Content starts
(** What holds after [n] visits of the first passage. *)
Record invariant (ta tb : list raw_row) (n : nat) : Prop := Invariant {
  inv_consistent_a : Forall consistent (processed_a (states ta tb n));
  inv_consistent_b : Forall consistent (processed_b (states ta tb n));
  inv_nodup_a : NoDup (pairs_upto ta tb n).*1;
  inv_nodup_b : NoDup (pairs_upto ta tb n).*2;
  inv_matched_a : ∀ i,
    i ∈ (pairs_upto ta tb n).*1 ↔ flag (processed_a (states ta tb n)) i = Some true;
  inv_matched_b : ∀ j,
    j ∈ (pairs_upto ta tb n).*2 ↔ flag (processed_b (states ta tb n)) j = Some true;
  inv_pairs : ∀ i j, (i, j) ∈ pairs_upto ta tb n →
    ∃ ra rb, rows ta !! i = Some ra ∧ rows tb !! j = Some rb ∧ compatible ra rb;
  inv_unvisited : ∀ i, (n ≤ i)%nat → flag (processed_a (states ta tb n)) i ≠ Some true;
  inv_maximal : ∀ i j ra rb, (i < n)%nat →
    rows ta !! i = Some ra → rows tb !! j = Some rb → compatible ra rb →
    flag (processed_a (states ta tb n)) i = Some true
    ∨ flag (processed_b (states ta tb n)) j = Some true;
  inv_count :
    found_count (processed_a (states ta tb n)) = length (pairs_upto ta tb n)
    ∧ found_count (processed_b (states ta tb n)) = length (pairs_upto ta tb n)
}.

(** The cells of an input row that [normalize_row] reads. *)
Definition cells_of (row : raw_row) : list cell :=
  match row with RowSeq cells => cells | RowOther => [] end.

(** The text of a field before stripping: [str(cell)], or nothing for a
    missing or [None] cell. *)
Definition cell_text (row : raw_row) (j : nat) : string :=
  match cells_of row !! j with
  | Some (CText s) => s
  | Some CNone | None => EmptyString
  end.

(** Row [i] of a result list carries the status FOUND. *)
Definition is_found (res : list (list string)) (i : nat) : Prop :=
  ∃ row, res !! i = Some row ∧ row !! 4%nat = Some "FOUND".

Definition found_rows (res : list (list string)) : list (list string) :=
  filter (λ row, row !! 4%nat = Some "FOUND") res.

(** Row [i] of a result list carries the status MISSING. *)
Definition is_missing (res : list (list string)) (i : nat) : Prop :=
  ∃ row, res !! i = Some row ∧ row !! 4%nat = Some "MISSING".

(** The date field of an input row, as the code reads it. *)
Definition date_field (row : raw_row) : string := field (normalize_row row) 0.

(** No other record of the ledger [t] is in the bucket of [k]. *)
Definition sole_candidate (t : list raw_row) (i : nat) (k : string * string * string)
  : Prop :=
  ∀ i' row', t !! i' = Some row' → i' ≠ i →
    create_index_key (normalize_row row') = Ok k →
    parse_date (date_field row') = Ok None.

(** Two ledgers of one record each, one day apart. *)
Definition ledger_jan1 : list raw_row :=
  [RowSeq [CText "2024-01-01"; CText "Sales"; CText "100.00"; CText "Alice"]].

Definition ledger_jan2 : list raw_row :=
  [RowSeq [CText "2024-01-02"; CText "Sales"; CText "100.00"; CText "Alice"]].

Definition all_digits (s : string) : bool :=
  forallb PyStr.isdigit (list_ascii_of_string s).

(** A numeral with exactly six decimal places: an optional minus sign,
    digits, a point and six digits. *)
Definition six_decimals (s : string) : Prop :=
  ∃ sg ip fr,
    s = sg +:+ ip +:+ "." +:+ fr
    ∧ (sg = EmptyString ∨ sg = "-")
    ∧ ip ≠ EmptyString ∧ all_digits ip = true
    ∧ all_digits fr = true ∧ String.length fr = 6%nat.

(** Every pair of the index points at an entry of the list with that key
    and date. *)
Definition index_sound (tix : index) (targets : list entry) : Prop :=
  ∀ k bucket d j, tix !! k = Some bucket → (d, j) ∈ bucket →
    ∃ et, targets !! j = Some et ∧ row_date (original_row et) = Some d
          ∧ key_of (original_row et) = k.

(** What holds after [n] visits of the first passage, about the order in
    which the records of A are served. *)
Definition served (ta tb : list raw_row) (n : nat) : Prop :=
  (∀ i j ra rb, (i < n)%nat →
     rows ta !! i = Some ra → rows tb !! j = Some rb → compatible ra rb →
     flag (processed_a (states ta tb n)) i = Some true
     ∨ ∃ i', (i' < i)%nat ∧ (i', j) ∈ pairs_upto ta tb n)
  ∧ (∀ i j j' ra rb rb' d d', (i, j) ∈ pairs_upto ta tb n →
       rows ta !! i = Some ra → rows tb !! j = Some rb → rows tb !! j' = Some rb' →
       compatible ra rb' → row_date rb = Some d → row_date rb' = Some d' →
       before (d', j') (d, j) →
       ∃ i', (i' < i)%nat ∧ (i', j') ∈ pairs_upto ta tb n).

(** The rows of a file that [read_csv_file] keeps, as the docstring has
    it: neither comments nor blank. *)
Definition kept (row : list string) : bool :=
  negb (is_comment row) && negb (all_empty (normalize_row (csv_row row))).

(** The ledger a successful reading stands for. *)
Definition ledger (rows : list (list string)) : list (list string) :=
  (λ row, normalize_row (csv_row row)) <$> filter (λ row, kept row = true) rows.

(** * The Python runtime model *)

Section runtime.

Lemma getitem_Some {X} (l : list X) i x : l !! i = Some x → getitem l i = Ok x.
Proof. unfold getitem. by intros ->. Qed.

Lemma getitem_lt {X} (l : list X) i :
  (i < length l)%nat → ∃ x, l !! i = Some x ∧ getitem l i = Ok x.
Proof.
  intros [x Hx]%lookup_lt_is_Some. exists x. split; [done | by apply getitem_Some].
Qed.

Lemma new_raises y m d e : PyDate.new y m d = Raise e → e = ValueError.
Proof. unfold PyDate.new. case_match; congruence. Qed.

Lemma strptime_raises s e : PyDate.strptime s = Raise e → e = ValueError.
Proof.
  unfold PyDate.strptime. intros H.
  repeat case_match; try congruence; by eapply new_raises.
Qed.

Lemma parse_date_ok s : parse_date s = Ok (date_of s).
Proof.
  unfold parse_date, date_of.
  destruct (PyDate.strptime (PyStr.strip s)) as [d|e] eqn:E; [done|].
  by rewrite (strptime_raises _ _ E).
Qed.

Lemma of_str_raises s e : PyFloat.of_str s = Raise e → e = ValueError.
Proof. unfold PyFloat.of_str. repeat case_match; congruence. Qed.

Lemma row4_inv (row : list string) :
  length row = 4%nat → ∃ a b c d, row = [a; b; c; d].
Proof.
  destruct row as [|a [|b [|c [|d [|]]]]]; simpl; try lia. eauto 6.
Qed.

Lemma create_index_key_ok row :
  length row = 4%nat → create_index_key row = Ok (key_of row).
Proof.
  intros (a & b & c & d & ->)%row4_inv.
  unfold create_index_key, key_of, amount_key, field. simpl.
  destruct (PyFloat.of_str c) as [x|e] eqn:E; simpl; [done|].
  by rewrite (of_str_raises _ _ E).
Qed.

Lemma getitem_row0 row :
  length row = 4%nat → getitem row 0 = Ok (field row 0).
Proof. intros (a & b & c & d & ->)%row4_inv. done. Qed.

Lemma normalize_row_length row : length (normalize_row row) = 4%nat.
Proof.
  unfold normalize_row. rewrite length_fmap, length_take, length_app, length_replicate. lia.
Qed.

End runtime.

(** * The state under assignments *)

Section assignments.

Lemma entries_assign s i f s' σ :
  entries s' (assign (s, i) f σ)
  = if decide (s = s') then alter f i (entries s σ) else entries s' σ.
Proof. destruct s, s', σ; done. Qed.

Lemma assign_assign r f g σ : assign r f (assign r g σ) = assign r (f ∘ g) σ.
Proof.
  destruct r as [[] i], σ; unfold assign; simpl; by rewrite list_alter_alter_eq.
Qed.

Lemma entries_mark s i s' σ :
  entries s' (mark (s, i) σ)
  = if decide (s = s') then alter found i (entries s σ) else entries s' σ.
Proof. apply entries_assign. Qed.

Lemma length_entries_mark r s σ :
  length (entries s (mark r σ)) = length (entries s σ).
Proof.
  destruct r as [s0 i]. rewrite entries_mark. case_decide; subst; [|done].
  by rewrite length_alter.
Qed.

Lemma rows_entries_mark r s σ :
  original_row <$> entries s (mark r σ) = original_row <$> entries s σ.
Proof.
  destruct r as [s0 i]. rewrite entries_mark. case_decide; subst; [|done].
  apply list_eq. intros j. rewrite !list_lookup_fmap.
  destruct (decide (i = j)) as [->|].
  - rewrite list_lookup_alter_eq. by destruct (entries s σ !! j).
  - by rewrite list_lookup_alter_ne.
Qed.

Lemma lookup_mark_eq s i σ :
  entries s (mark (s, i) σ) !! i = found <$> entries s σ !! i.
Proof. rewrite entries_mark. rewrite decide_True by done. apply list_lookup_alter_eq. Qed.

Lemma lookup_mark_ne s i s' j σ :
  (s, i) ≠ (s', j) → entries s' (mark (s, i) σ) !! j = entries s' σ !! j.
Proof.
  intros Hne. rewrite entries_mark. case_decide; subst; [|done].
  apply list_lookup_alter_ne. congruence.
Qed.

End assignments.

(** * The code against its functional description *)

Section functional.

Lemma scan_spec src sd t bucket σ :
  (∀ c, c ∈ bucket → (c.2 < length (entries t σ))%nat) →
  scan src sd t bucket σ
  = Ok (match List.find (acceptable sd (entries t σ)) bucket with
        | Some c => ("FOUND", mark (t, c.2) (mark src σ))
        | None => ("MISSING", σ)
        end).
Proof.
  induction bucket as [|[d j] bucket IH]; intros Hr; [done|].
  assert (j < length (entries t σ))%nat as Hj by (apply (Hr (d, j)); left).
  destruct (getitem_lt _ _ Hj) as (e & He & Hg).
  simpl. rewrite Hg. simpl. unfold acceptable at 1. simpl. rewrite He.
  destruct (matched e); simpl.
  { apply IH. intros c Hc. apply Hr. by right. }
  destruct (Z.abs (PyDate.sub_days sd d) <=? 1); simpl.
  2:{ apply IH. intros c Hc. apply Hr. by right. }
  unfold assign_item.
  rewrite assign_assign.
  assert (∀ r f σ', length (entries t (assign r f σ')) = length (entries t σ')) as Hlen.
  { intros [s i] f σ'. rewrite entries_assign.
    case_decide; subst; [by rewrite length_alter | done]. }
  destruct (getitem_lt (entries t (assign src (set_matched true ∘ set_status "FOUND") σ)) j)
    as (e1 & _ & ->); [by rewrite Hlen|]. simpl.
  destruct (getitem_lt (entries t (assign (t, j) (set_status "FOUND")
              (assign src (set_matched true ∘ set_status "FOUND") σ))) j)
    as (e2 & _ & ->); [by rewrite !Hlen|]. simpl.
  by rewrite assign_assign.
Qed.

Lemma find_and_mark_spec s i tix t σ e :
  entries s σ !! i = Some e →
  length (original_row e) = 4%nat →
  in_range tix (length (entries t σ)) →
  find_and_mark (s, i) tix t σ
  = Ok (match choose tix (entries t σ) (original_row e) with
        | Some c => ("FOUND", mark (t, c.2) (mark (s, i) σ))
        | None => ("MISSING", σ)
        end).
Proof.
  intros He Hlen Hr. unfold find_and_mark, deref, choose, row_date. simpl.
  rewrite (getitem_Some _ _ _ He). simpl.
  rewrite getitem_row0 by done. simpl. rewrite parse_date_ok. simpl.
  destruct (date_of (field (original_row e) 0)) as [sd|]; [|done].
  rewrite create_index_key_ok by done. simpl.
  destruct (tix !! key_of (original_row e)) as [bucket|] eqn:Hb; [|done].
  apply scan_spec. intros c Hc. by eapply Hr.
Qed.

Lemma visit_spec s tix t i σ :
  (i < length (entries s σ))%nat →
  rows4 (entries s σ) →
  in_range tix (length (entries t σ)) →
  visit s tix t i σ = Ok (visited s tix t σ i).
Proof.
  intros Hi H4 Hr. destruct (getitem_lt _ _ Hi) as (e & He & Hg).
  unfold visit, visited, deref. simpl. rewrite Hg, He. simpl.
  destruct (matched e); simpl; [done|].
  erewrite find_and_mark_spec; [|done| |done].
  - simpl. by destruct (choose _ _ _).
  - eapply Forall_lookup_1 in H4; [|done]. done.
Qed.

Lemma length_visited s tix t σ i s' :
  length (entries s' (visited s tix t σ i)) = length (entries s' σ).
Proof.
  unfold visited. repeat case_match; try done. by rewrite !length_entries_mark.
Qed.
Content ends
REQUIRED WORK: The answer is the lines above between the line holding "unfold parse_date, date_of." and the line holding "Proof. intros (a", inclusive, each written out exactly, and no others.

RESPONSE AREA:
  unfold parse_date, date_of.
  destruct (PyDate.strptime (PyStr.strip s)) as [d|e] eqn:E; [done|].
  by rewrite (strptime_raises _ _ E).
Qed.

Lemma of_str_raises s e : PyFloat.of_str s = Raise e → e = ValueError.
Proof. unfold PyFloat.of_str. repeat case_match; congruence. Qed.

Lemma row4_inv (row : list string) :
  length row = 4%nat → ∃ a b c d, row = [a; b; c; d].
Proof.
  destruct row as [|a [|b [|c [|d [|]]]]]; simpl; try lia. eauto 6.
Qed.

Lemma create_index_key_ok row :
  length row = 4%nat → create_index_key row = Ok (key_of row).
Proof.
  intros (a & b & c & d & ->)%row4_inv.
  unfold create_index_key, key_of, amount_key, field. simpl.
  destruct (PyFloat.of_str c) as [x|e] eqn:E; simpl; [done|].
  by rewrite (of_str_raises _ _ E).
Qed.

Lemma getitem_row0 row :
  length row = 4%nat → getitem row 0 = Ok (field row 0).
Proof. intros (a & b & c & d & ->)%row4_inv. done. Qed.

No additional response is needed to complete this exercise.